Work order: Output only the lines below from the one containing "Lemma hex_decode s : Forall (in_u 8) s ->" to the one containing "match strict_loop hex n with", exactly as written, both ends kept.

Collected data:
(** [None] is the error, the return of size 0. *)
Fixpoint url_unescape_loop (fuel : nat) (unescape_plus_to_space : bool) (input : list Z) : option (list Z) :=
  match input with
  | [] => Some []
  | c :: rest =>
      match fuel with
      | O => None
      | S fuel' =>
          if unescape_plus_to_space && (c =? chr "+") then
            do out <- url_unescape_loop fuel' unescape_plus_to_space rest; Some (chr " " :: out)
          else if c =? chr "%" then
            match rest with
            | a :: b :: rest' =>
                if negb (ascii_isxdigit a) || negb (ascii_isxdigit b) then None
                else
                  let x := Z.shiftl (hex_digit_to_int a) 4 + hex_digit_to_int b in
                  do out <- url_unescape_loop fuel' unescape_plus_to_space rest'; Some (wrapu 8 x :: out)
            | _ => None
            end
          else do out <- url_unescape_loop fuel' unescape_plus_to_space rest; Some (c :: out)
      end
  end.

Definition UrlUnescapeInternal (input : list Z) (unescape_plus_to_space : bool) : option (list Z) :=
  let '(initial, rest) := plain_portion unescape_plus_to_space input in
  match rest with
  | [] => Some input
  | _ =>
      let output := match url_unescape_loop (length rest) unescape_plus_to_space rest with
                    | Some out => initial ++ out
                    | None => []
                    end in
      match output with [] => None | _ => Some output end
  end.

Definition UrlEscape (input : list Z) : option (list Z) := UrlEscapeInternal input false.
Definition UrlUnescape (input : list Z) : option (list Z) := UrlUnescapeInternal input false.
Definition UrlEscapePlus (input : list Z) : option (list Z) := UrlEscapeInternal input true.
Definition UrlUnescapePlus (input : list Z) : option (list Z) := UrlUnescapeInternal input true.

(** ** The hexadecimal tables *)
Lemma hex_pair c : in_u 8 c ->
  let a := entry kHexTable (c * 2) in
  let b := entry kHexTable (c * 2 + 1) in
  in_u 8 a /\ in_u 8 b /\ entry kHexValueStrict a = c / 16 /\ entry kHexValueStrict b = c mod 16 /\
  entry kHexValueLenient a = c / 16 /\ entry kHexValueLenient b = c mod 16.
Proof.
  intros R a b.
  assert (C : (0 <=? a) && (a <? 256) && (0 <=? b) && (b <? 256) && (entry kHexValueStrict a =? c / 16)
    && (entry kHexValueStrict b =? c mod 16) && (entry kHexValueLenient a =? c / 16)
    && (entry kHexValueLenient b =? c mod 16) = true).
  { unfold a, b. clear a b. revert c R. apply byte_check. vm_compute. reflexivity. }
  rewrite !andb_true_iff, !Z.leb_le, !Z.ltb_lt, !Z.eqb_eq in C. unfold in_u. change (2 ^ 8) with 256. tauto.
Qed.

Lemma strict_entry c : in_u 8 c -> (entry kHexValueStrict c =? -1) = negb (ascii_isxdigit c).
Proof.
  intros R. apply eqb_prop. revert c R. apply byte_check. vm_compute. reflexivity.
Qed.

Lemma nibbles c : in_u 8 c -> wrapu 8 (Z.shiftl (c / 16) 4 + c mod 16) = c.
Proof.
  unfold in_u. change (2 ^ 8) with 256. intros H. rewrite Z.shiftl_mul_pow2 by lia. unfold wrapu.
  change (2 ^ 4) with 16. change (2 ^ 8) with 256. zlia.
Qed.

Lemma low_byte c : in_u 8 c -> c .& 0xFF = c.
Proof. intros R. change 0xFF with (Z.ones 8). rewrite Z.land_ones by lia. apply Z.mod_small. exact R. Qed.

Lemma hex_length s : length (BytesToHexStringInternal s) = (2 * length s)%nat.
Proof. induction s; cbn; lia. Qed.

Lemma hex_decode s : Forall (in_u 8) s ->
  strict_loop (BytesToHexStringInternal s) (length s) = Some s /\
  HexStringToBytesInternal (BytesToHexStringInternal s) (length s) = s.
Proof.
  induction 1 as [|c s R _ (IH1 & IH2)]; [split; reflexivity|].
  destruct (hex_pair c R) as (Ra & Rb & A & B & A' & B'). cbn [BytesToHexStringInternal length strict_loop HexStringToBytesInternal].
  unfold in_u in R. change (2 ^ 8) with 256 in R.
  rewrite A, B, IH1, !low_byte, A', B', IH2 by assumption. cbn [obind].
  rewrite (proj2 (Z.eqb_neq (c / 16) (-1))), (proj2 (Z.eqb_neq (c mod 16) (-1))) by zlia. cbn [orb].
  rewrite nibbles by exact R. split; [reflexivity|]. f_equal.
  rewrite (wrapu_small 8 (Z.shiftl _ _)) by (rewrite Z.shiftl_mul_pow2 by lia; change (2 ^ 8) with 256; change (2 ^ 4) with 16; zlia).
  now apply nibbles.
Qed.

(** The strict loop succeeds exactly on hexadecimal digits. *)
Lemma strict_loop_spec n : forall hex, Forall (in_u 8) hex -> length hex = (2 * n)%nat ->
  match strict_loop hex n with
  | Some out => forallb ascii_isxdigit hex = true /\ length out = n
  | None => forallb ascii_isxdigit hex = false
  end.
Proof.
  induction n as [|n IH]; intros hex F L; [destruct hex; [split; reflexivity|discriminate]|].
  destruct hex as [|a [|b hex]]; try (cbn in L; lia). inversion F as [|? ? A F1]; subst. inversion F1 as [|? ? B F2]; subst.
  cbn [strict_loop forallb]. rewrite !strict_entry by assumption.
  destruct (ascii_isxdigit a), (ascii_isxdigit b); cbn [negb orb andb]; try reflexivity.
  specialize (IH hex F2 ltac:(cbn in L; lia)). destruct (strict_loop hex n) as [out|]; cbn [obind]; [|exact IH].
  destruct IH as (X & Y). split; [exact X|cbn; lia].
Qed.

Lemma HexStringToBytes_accepts hex bytes : Forall (in_u 8) hex ->
  fst (HexStringToBytes hex bytes) = Nat.even (length hex) && forallb ascii_isxdigit hex.
Proof.
  intros F. unfold HexStringToBytes. set (n := (length hex / 2)%nat).
  assert (D : length hex = (2 * n + length hex mod 2)%nat) by apply Nat.div_mod_eq.
  pose proof (Nat.mod_upper_bound (length hex) 2 ltac:(lia)) as U.
  destruct (length hex =? n * 2)%nat eqn:E; cbn [negb].
  - apply Nat.eqb_eq in E. replace (Nat.even (length hex)) with true.
    2: { symmetry. apply Nat.even_spec. exists n. lia. }
    pose proof (strict_loop_spec n hex F ltac:(lia)) as S. destruct (strict_loop hex n) as [out|].
    + destruct S as (-> & ->). now rewrite Nat.eqb_refl.
    + rewrite S. destruct n as [|n']; [|reflexivity]. destruct hex; [discriminate|cbn in E; lia].
  - apply Nat.eqb_neq in E. replace (Nat.even (length hex)) with false; [reflexivity|].
    symmetry. rewrite <- Nat.negb_odd. apply negb_false_iff, Nat.odd_spec. exists n. lia.
Qed.

(** ** URL text *)
Lemma url_digits c : in_u 8 c ->
  let a := int_to_hex_digit ((c >> 4) .& 0xf) in
  let b := int_to_hex_digit (c .& 0xf) in
  ascii_isxdigit a = true /\ ascii_isxdigit b = true /\ in_u 8 a /\ in_u 8 b /\
  wrapu 8 (Z.shiftl (hex_digit_to_int a) 4 + hex_digit_to_int b) = c.
Proof.
  intros R a b.
  assert (C : ascii_isxdigit a && ascii_isxdigit b && ((0 <=? a) && (a <? 256)) && ((0 <=? b) && (b <? 256))
    && (wrapu 8 (Z.shiftl (hex_digit_to_int a) 4 + hex_digit_to_int b) =? c) = true).
  { unfold a, b. clear a b. revert c R. apply byte_check. vm_compute. reflexivity. }
  rewrite !andb_true_iff, !Z.leb_le, !Z.ltb_lt, Z.eqb_eq in C. unfold in_u. change (2 ^ 8) with 256. tauto.
Qed.

Lemma unreserved_plain c : contains kRfc3986Unreserved c = true -> (c =? chr "%") = false /\ (c =? chr "+") = false.
Proof.
  intros H. split; apply Z.eqb_neq; intros ->; vm_compute in H; discriminate.
Qed.

Lemma unreserved_prefix_spec plus s :
  let '(p, r) := unreserved_prefix s in
  s = p ++ r /\ url_escape_loop plus s = p ++ url_escape_loop plus r /\
  (length p = length s -> url_escape_loop plus s = s).
Proof.
  induction s as [|c s IH]; cbn [unreserved_prefix]; [auto|].
  destruct (contains kRfc3986Unreserved c) eqn:E; [|cbn [length app]; repeat split; auto; discriminate].
  destruct (unreserved_prefix s) as [p r]. destruct IH as (A & B & C). cbn [url_escape_loop app length]. rewrite E. cbn [app].
  repeat split; [now rewrite A at 1|now rewrite B|]. intros L. rewrite C by lia. reflexivity.
Qed.

Lemma UrlEscapeInternal_spec s plus : 3 * Z.of_nat (length s) <= size_max ->
  UrlEscapeInternal s plus = Some (url_escape_loop plus s).
Proof.
  intros B. unfold UrlEscapeInternal. pose proof (unreserved_prefix_spec plus s) as H.
  destruct (unreserved_prefix s) as [p r]. destruct H as (A & E & C). rewrite E.
  destruct (_ =? _) eqn:L; zbool; [rewrite <- E, C by lia; reflexivity|].
  assert (Lp : (length p <= length s)%nat) by (rewrite A, length_app; lia).
  unfold size_max in *. change (2 ^ 64) with 18446744073709551616 in *.
  rewrite (proj2 (Z.leb_le _ _)) by zlia. reflexivity.
Qed.

Lemma url_loop_reads plus s : forall fuel, Forall (in_u 8) s -> (length s <= fuel)%nat ->
  url_unescape_loop fuel plus (url_escape_loop plus s) = Some s.
Proof.
  induction s as [|c s IH]; intros fuel F L; [now destruct fuel|]. inversion F as [|? ? R F']; subst.
  destruct fuel as [|fuel]; [cbn in L; lia|]. cbn [length] in L. cbn [url_escape_loop].
  destruct (contains kRfc3986Unreserved c) eqn:E.
  - destruct (unreserved_plain c E) as (P & Q). cbn [app url_unescape_loop]. rewrite P, Q, andb_false_r, IH by (auto; lia). reflexivity.
  - destruct (plus && (c =? chr " ")) eqn:S.
    + apply andb_true_iff in S as (-> & S). apply Z.eqb_eq in S. subst c. cbn [app url_unescape_loop].
      change (true && (chr "+" =? chr "+")) with true. cbv iota. rewrite IH by (auto; lia). reflexivity.
    + destruct (url_digits c R) as (A & B & _ & _ & V). cbn [app url_unescape_loop].
      replace (plus && (chr "%" =? chr "+")) with false by (now destruct plus).
      change (chr "%" =? chr "%") with true. cbv iota. rewrite A, B, IH by (auto; lia). cbn [negb orb obind]. now rewrite V.
Qed.

Lemma url_fuel plus s fuel' : forall fuel, (length s <= fuel)%nat -> (length s <= fuel')%nat ->
  url_unescape_loop fuel plus s = url_unescape_loop fuel' plus s.
Proof.
  revert s. induction fuel' as [|fuel' IH]; intros s [|fuel] L L'; (destruct s as [|c s]; [reflexivity|]); cbn [length] in *; try lia.
  cbn [url_unescape_loop]. rewrite (IH s fuel) by lia.
  destruct (_ && _); [reflexivity|]. destruct (_ =? _); [|reflexivity].
  destruct s as [|a [|b s]]; try reflexivity. cbn [length] in *. now rewrite (IH s fuel) by lia.
Qed.

Lemma url_loop_nonempty plus fuel c s : url_unescape_loop fuel plus (c :: s) <> Some [].
Proof.
  destruct fuel as [|fuel]; [discriminate|]. cbn [url_unescape_loop].
  assert (N : forall x r, (do out <- url_unescape_loop fuel plus r; Some (x :: out)) <> Some [])
    by (intros x r; destruct (url_unescape_loop fuel plus r); discriminate).
  destruct (_ && _); [apply N|]. destruct (_ =? _); [|apply N].
  destruct s as [|a [|b s]]; try discriminate. destruct (_ || _); [discriminate|apply N].
Qed.

Lemma plain_portion_spec plus s :
  let '(p, r) := plain_portion plus s in
  s = p ++ r /\ forall fuel, (length s <= fuel)%nat ->
  url_unescape_loop fuel plus s = (do out <- url_unescape_loop fuel plus r; Some (p ++ out)).
Proof.
  induction s as [|c s IH]; cbn [plain_portion]; [split; [reflexivity|now intros []]|].
  destruct ((c =? chr "%") || (plus && (c =? chr "+"))) eqn:E.
  - split; [reflexivity|]. intros fuel _. now destruct (url_unescape_loop fuel plus (c :: s)).
  - apply orb_false_iff in E as (E1 & E2). destruct (plain_portion plus s) as [p r]. destruct IH as (A & B).
    split; [cbn; now rewrite A at 1|]. intros [|fuel] L; cbn [length] in L; [lia|].
    assert (Lr : (length r <= fuel)%nat) by (rewrite A, length_app in L; lia).
    rewrite (url_fuel plus r fuel (S fuel)) by lia. cbn [url_unescape_loop]. rewrite E1, E2, B by lia.
    destruct (url_unescape_loop fuel plus r); reflexivity.
Qed.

Output for this task:
Lemma hex_decode s : Forall (in_u 8) s ->
  strict_loop (BytesToHexStringInternal s) (length s) = Some s /\
  HexStringToBytesInternal (BytesToHexStringInternal s) (length s) = s.
Proof.
  induction 1 as [|c s R _ (IH1 & IH2)]; [split; reflexivity|].
  destruct (hex_pair c R) as (Ra & Rb & A & B & A' & B'). cbn [BytesToHexStringInternal length strict_loop HexStringToBytesInternal].
  unfold in_u in R. change (2 ^ 8) with 256 in R.
  rewrite A, B, IH1, !low_byte, A', B', IH2 by assumption. cbn [obind].
  rewrite (proj2 (Z.eqb_neq (c / 16) (-1))), (proj2 (Z.eqb_neq (c mod 16) (-1))) by zlia. cbn [orb].
  rewrite nibbles by exact R. split; [reflexivity|]. f_equal.
  rewrite (wrapu_small 8 (Z.shiftl _ _)) by (rewrite Z.shiftl_mul_pow2 by lia; change (2 ^ 8) with 256; change (2 ^ 4) with 16; zlia).
  now apply nibbles.
Qed.

(** The strict loop succeeds exactly on hexadecimal digits. *)
Lemma strict_loop_spec n : forall hex, Forall (in_u 8) hex -> length hex = (2 * n)%nat ->
  match strict_loop hex n with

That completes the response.